§ Assignment: Starting at the line that contains "mcq :: rest =>" and ending at the line that contains "a non-empty array ([None] is [null]). *)", the lines below are to be given again exactly, with nothing added.

+ + +

(** * Hotlines directory: location resolution and hierarchical filtering

    A shallow embedding of the logic of [src/app/page.tsx]: the string
    normalisation, the region / province / city index built from the
    metadata, the location resolver with its fallback chain, the filter
    transitions, and the hotline filter with its ordering.

    JavaScript strings are sequences of UTF-16 code units.  The model
    covers the strings whose code units are all below 256 (Basic Latin and
    Latin-1 Supplement): one [ascii] per code unit.  On that alphabet
    [toLowerCase] works code unit by code unit and stays inside it. *)

From Stdlib Require Import ZArith NArith Ascii String.
From stdpp Require Import base list strings gmap sorting.

Local Open Scope Z_scope.

(** ** The string primitives of the platform *)

Module JS.

(** [WhiteSpace] and [LineTerminator] code points below 256: TAB, LF, VT,
    FF, CR, SPACE and NO-BREAK SPACE. *)
Definition isWhiteSpace (c : ascii) : bool :=
  let n := N_of_ascii c in
  ((9 <=? n) && (n <=? 13) || (n =? 32) || (n =? 160))%N.

(** Upper-case letters below 256 are A-Z and U+00C0..U+00DE without the
    multiplication sign U+00D7; each is 32 below its lower-case form. *)
Definition toLowerChar (c : ascii) : ascii :=
  let n := N_of_ascii c in
  if ((65 <=? n) && (n <=? 90)
      || (192 <=? n) && (n <=? 222) && negb (n =? 215))%N
  then ascii_of_N (n + 32) else c.

Fixpoint toLowerCase (s : string) : string :=
  match s with
  | EmptyString => EmptyString
  | String c s' => String (toLowerChar c) (toLowerCase s')
  end.

Fixpoint trimStart (s : string) : string :=
  match s with
  | EmptyString => EmptyString
  | String c s' => if isWhiteSpace c then trimStart s' else s
  end.

Fixpoint trimEnd (s : string) : string :=
  match s with
  | EmptyString => EmptyString
  | String c s' =>
      match trimEnd s' with
      | EmptyString => if isWhiteSpace c then EmptyString else String c EmptyString
      | t => String c t
      end
  end.

Definition trim (s : string) : string := trimEnd (trimStart s).

(** [s.includes(c)] for a one-character needle. *)
Fixpoint includes (c : ascii) (s : string) : bool :=
  match s with
  | EmptyString => false
  | String d s' => bool_decide (d = c) || includes c s'
  end.

(** [s.split(c)] for a one-character separator; the result is never
    empty. *)
Fixpoint split (c : ascii) (s : string) : list string :=
  match s with
  | EmptyString => [EmptyString]
  | String d s' =>
      if bool_decide (d = c) then EmptyString :: split c s'
      else match split c s' with
           | p :: ps => String d p :: ps
           | [] => [String d EmptyString]
           end
  end.

(** Truthiness of a string: every string but the empty one. *)
Definition truthy (s : string) : bool := negb (bool_decide (s = EmptyString)).

(** [Array.prototype.sort] with a comparator.  The language requires a
    stable sort; for a consistent comparator the result is the stable
    sorted arrangement, computed here by insertion from the right. *)
Section Array_sort.
Context {A : Type} (compareFn : A → A → Z).

Fixpoint sort_insert (x : A) (l : list A) : list A :=
  match l with
  | [] => [x]
  | y :: l' =>
      if compareFn x y <=? 0 then x :: y :: l' else y :: sort_insert x l'
  end.

Definition Array_sort (l : list A) : list A := foldr sort_insert [] l.
End Array_sort.

End JS.

(** String normalization utility for consistent comparisons. *)
Definition normalizeString (str : string) : string :=
  JS.trim (JS.toLowerCase str).

(** ** The datasets *)

(** [IMetadataResponse]: [{ metadata: { regions: [{ name, provinces:
    [{ province, cities }] }] } }]. *)
Record Province := { p_province : string; p_cities : list string }.
Record Region := { r_name : string; r_provinces : list Province }.
Record Metadata := { regions : list Region }.
Record IMetadataResponse := { metadata : Metadata }.

(** [THotlineCategory]: the keys of the rank table [sort]. *)
Inductive THotlineCategory :=
| police_hotlines
| medical_hotlines
| fire_hotlines
| government_hotlines
| utility_hotlines.

Global Instance THotlineCategory_eq_dec : EqDecision THotlineCategory.
Proof. solve_decision. Defined.

Record Hotline := {
  hotlineName : string;
  hotlineNumber : string;
  alternateNumbers : list string;
  category : THotlineCategory;
  city : string;
  province : string;
  regionName : string
}.

Record IHotlinesResponse := { hotlines : list Hotline }.

(** ** The filter state *)

Record FilterOptions := {
  f_region : string;
  f_province : string;
  f_city : string;
  f_category : string
}.

(** The argument of [updateLocation]. *)
Record Location := {
  loc_region : string;
  loc_province : string;
  loc_city : string
}.

Definition initialFilterOptions : FilterOptions :=
  {| f_region := ""; f_province := ""; f_city := "";
     f_category := "All Hotlines" |}.

(** [{ ...prev, ...location }] *)
Definition spreadLocation (prev : FilterOptions) (location : Location)
  : FilterOptions :=
  {| f_region := loc_region location;
     f_province := loc_province location;
     f_city := loc_city location;
     f_category := f_category prev |}.

(** ** The hierarchy index *)

Record RegionFilter := { rf_name : string; rf_key : string }.

Record ProvinceFilter := {
  pf_name : string;
  pf_regionName : string;
  pf_key : string
}.

Record LocationFilter := {
  lf_region : string;
  lf_province : string;
  lf_city : string;
  lf_key : string;
  lf_displayName : string
}.

Definition regionFilters (md : option IMetadataResponse) : list RegionFilter :=
  match md with
  | None => []
  | Some md =>
      (λ region, {| rf_name := r_name region;
                    rf_key := normalizeString (r_name region) |})
        <$> regions (metadata md)
  end.

Definition provinceFilters (md : option IMetadataResponse)
    (filterOptions : FilterOptions) : list ProvinceFilter :=
  match md with
  | None => []
  | Some md =>
      let allProvinces :=
        regions (metadata md) ≫= λ region,
          (λ province, {| pf_name := p_province province;
                          pf_regionName := r_name region;
                          pf_key := normalizeString (p_province province) |})
            <$> r_provinces region in
      if JS.truthy (f_region filterOptions) then
        filter (λ p, normalizeString (pf_regionName p)
                     = normalizeString (f_region filterOptions)) allProvinces
      else allProvinces
  end.

(** The entry of a city in the city list. *)
Definition cityEntry (region province city : string) : LocationFilter :=
  {| lf_region := region;
     lf_province := province;
     lf_city := city;
     lf_key := normalizeString (city +:+ "|" +:+ province);
     lf_displayName := city +:+ " (" +:+ province +:+ ")" |}.
(** * Test-schedule deviation counts: a model of [calculate_test_deviations.py]

    The script reads a table of participant/event rows, standardises the
    column types, derives for each participant a baseline anchor date and an
    end-of-schedule date, looks every expected test up in a dictionary of
    performed tests, and writes three counts on the participant's baseline
    row.  This file follows the script section by section.

    Conventions.
    - A [Timestamp] carries the calendar fields of a pandas Timestamp and is
      ordered by its nanosecond [value]; years are unbounded integers, so the
      representable range of a 64-bit nanosecond counter is not modelled.
    - [None] stands for NaN / NaT / pd.NA in a nullable cell.
    - A data frame is a list of rows in index order (the default RangeIndex)
      together with the information which columns exist.
    - Printing and file access are left out; a run either completes with the
      updated frame or aborts.
    - Library calls are modelled by what they return: [pd.to_datetime] and
      [pd.to_numeric] through the kind of cell they are given,
      [relativedelta] and [calendar] through their arithmetic. *)

From Stdlib Require Import ZArith Lia.
From Stdlib Require OrderedTypeEx.
From stdpp Require Import base option list sorting strings gmap fin_maps.

Local Open Scope Z_scope.

(** ** Calendar arithmetic ([calendar], [datetime]) *)

Module Calendar.
(** [formattedMcqs.map(shuffle)], threading the draws. *)
Fixpoint shuffle_all (formattedMcqs : list Question.t) (n : nat)
  : list Question.t * nat :=
  match formattedMcqs with
  | [] => ([], n)
  | mcq :: rest =>
      let '(m, n1) := shuffle mcq n in
      let '(ms, n2) := shuffle_all rest n1 in
      (m :: ms, n2)
  end.

(** The effect: the [mcqs] state is replaced only when [generatedMCQs] is
    a non-empty array ([None] is [null]). *)
Definition useEffect (generatedMCQs : option (list Generated.t))
           (mcqs : list Question.t) (n : nat) : list Question.t * nat :=
  match generatedMCQs with
  | Some ((_ :: _) as l) => shuffle_all (map formatMcq l) n
  | _ => (mcqs, n)
  end.
End Shuffle.

(** [selectedAnswers]: an object keyed by question index. *)
Definition handleAnswer (selectedAnswers : gmap nat string)
           (questionIndex : nat) (selectedOption : string) : gmap nat string :=
  <[questionIndex := selectedOption]> selectedAnswers.

(** [selectedAnswers[index] === mcq.correctAnswer] *)
Definition strict_eq (x : option string) (y : string) : bool :=
  bool_decide (x = Some y).

(** The reducer's body. *)
Definition add_if_correct (selectedAnswers : gmap nat string)
           (acc : Z) (mcq : Question.t) (index : nat) : Z :=
  acc + (if strict_eq (selectedAnswers !! index) (Question.correctAnswer mcq)
         then 1 else 0).

Definition with_userAnswer (selectedAnswers : gmap nat string)
           (index : nat) (mcq : Question.t) : Result.t :=
  Result.mk (Question.question mcq) (Question.options mcq)
            (Question.correctAnswer mcq) (selectedAnswers !! index).
(** X10.  [Capdu.Lc] looks at the data alone.  When Ne exceeds 256 and
    there are 1 to 255 bytes of data, [Capdu.Bytes] writes the three-byte
    Lc [00 00 len] of the extended format, while [Capdu.Lc] returns the
    single byte [len]. *)
Theorem Lc_ignores_Ne (c : Capdu.t) :
  256 < Capdu.Ne c ->
  1 <= Capdu.dlen c <= 255 ->
  Capdu.Lc c = [Capdu.dlen c]
  /\ Capdu.Bytes c
     = Ok (header c ++ [0; 0; Capdu.dlen c] ++ Capdu.Data c
                    ++ [hi8 (wire_ne c); lo8 (wire_ne c)]).
Proof.
  intros Hne Hdl. split.
  - unfold Capdu.Lc. consts. rewrite Z.gtb_ltb.
    destruct (Z.eqb_spec (Capdu.dlen c) 0); [lia |].
    destruct (Z.ltb_spec 255 (Capdu.dlen c)); [lia |].
    now rewrite byte_of_int_small by lia.
  - rewrite Bytes_case4_ext by lia.
    rewrite firstn_wire_dlen_small, wire_dlen_small, ext3_bytes by lia.
    rewrite hi8_div, lo8_mod.
    rewrite (Z.div_small (Capdu.dlen c) 256) by lia.
    rewrite (Z.mod_small (Capdu.dlen c) 256) by lia.
    reflexivity.
Qed.

(** Three bytes of data with Ne = 257. *)
Lemma Lc_ignores_Ne_witness :
  let c := Capdu.mk 0x00 0xA4 0x04 0x00 [0x01; 0x02; 0x03] 257 in
  256 < Capdu.Ne c /\ 1 <= Capdu.dlen c <= 255
  /\ Capdu.Lc c = [Capdu.dlen c]
  /\ Capdu.Bytes c
     = Ok (header c ++ [0; 0; Capdu.dlen c] ++ Capdu.Data c
                    ++ [hi8 (wire_ne c); lo8 (wire_ne c)]).
Proof.
  cbv zeta. split; [by_eval |]. split; [by_eval |].
  apply Lc_ignores_Ne; by_eval.
Defined.

(** X11.  A negative Ne with no data is taken for case 4: [Capdu.Bytes]
    writes the header, an Lc byte 00 and the low byte of Ne, six bytes in
    a slice of capacity six, and [ParseCapdu] panics on that slice. *)
Theorem negative_Ne_encoding_panics (cla ins p1 p2 : byte) (ne : Z) :
  ne < 0 ->
  Capdu.Bytes (Capdu.mk cla ins p1 p2 [] ne)
  = Ok [cla; ins; p1; p2; 0; byte_of_int ne]
  /\ ParseCapdu (Slice.of_list [cla; ins; p1; p2; 0; byte_of_int ne]) = Panic.
Proof.
  intros Hne. split.
  - rewrite Bytes_case4_std by (cbn; lia). reflexivity.
  - reflexivity.
Qed.

(** Ne = -1. *)
Lemma negative_Ne_encoding_panics_witness :
  -1 < 0
  /\ Capdu.Bytes (Capdu.mk 0x00 0xB0 0x00 0x00 [] (-1))
     = Ok [0x00; 0xB0; 0x00; 0x00; 0; byte_of_int (-1)]
  /\ ParseCapdu (Slice.of_list [0x00; 0xB0; 0x00; 0x00; 0; byte_of_int (-1)])
     = Panic.
Proof.
  split; [lia |]. apply negative_Ne_encoding_panics. lia.
Defined.

(** * Further properties of Response APDUs *)

(** The parser on data followed by a status word. *)
Lemma ParseRapdu_layout (d : list byte) (sw1 sw2 : byte) (sp : list byte) :
  llen d <= 65536 ->
  ParseRapdu (Slice.mk (d ++ [sw1; sw2]) sp) = Ok (Rapdu.mk d sw1 sw2).
Proof.
  intros Hd. assert (H0 : 0 <= llen d) by (unfold llen; lia).
  rewrite ParseRapdu_eq, Z.gtb_ltb.
  rewrite len_slice, llen_app, !llen_cons, llen_nil.
  destruct (Z.ltb_spec (llen d + (1 + (1 + 0))) 2); [lia |].
  destruct (Z.ltb_spec 65538 (llen d + (1 + (1 + 0)))); [lia |]. cbn [orb].
  destruct (Z.eqb_spec (llen d + (1 + (1 + 0))) 2) as [E | E].
  - assert (d = []) as ->
        by (destruct d; [reflexivity | rewrite llen_cons in E; unfold llen in E; lia]).
    reflexivity.
  - rewrite at_last2 by lia. rewrite at_last2_snd by lia.
    cbn [Slice.elems].
    replace (llen d + (1 + (1 + 0)) - 2) with (llen d) by lia.
    now rewrite firstn_llen_app.
Qed.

+ + +

§ Output below:
  | mcq :: rest =>
      let '(m, n1) := shuffle mcq n in
      let '(ms, n2) := shuffle_all rest n1 in
      (m :: ms, n2)
  end.

(** The effect: the [mcqs] state is replaced only when [generatedMCQs] is
    a non-empty array ([None] is [null]). *)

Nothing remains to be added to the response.